Material for this exercise
◆ ◆ ◆ ◆ ◆ ◆ ◆
Lemma virtual_datagrams_arrive_in_order_witness :
  ∃ lo, sk b_world = ULoopback lo
    ∧ (receive_n closed_ctx os_yes
         {| sk := ULoopback lo; vnet := vnet a_to_b; pst := demo_state; wire := wire a_to_b |}
         0 1).1 = [Ok (Got [7; 8; 9] (SocketV4 LOCALHOST_V4 40000))].
Proof.
  destruct (sk b_world) as [s|lo|net lo] eqn:Es; [vm_compute in Es; discriminate Es| |
    vm_compute in Es; discriminate Es].
  exists lo. split; [reflexivity|].
  destruct (virtual_datagrams_arrive_in_order closed_ctx os_yes
     {| sk := UNetwork (new_net Ipv4); vnet := vnet b_world; pst := demo_state;
        wire := wire b_world |} [7; 8; 9] (Some (SocketV4 LOCALHOST_V4 7000)) 5 0 a_to_b 2 []
     closed_ctx os_yes 0 demo_state lo) as (local & Hl & Hr).
  - vm_compute. reflexivity.
  - vm_compute. reflexivity.
  - vm_compute in Es. injection Es as <-. reflexivity.
  - vm_compute in Es. injection Es as <-. reflexivity.
  - assert (local = SocketV4 LOCALHOST_V4 40000) as ->.
    { vm_compute in Hl. injection Hl as <-. reflexivity. }
    cbn [length] in Hr. destruct (receive_n _ _ _ _ _) as [rs w2]. exact (proj1 Hr).
Defined.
◆ ◆ ◆ ◆ ◆ ◆ ◆
To do
The data above should be output exactly, with each line intact.

Completed exercise
Lemma virtual_datagrams_arrive_in_order_witness :
  ∃ lo, sk b_world = ULoopback lo
    ∧ (receive_n closed_ctx os_yes
         {| sk := ULoopback lo; vnet := vnet a_to_b; pst := demo_state; wire := wire a_to_b |}
         0 1).1 = [Ok (Got [7; 8; 9] (SocketV4 LOCALHOST_V4 40000))].
Proof.
  destruct (sk b_world) as [s|lo|net lo] eqn:Es; [vm_compute in Es; discriminate Es| |
    vm_compute in Es; discriminate Es].
  exists lo. split; [reflexivity|].
  destruct (virtual_datagrams_arrive_in_order closed_ctx os_yes
     {| sk := UNetwork (new_net Ipv4); vnet := vnet b_world; pst := demo_state;
        wire := wire b_world |} [7; 8; 9] (Some (SocketV4 LOCALHOST_V4 7000)) 5 0 a_to_b 2 []
     closed_ctx os_yes 0 demo_state lo) as (local & Hl & Hr).
  - vm_compute. reflexivity.
  - vm_compute. reflexivity.
  - vm_compute in Es. injection Es as <-. reflexivity.
  - vm_compute in Es. injection Es as <-. reflexivity.
  - assert (local = SocketV4 LOCALHOST_V4 40000) as ->.
    { vm_compute in Hl. injection Hl as <-. reflexivity. }
    cbn [length] in Hr. destruct (receive_n _ _ _ _ _) as [rs w2]. exact (proj1 Hr).
Defined.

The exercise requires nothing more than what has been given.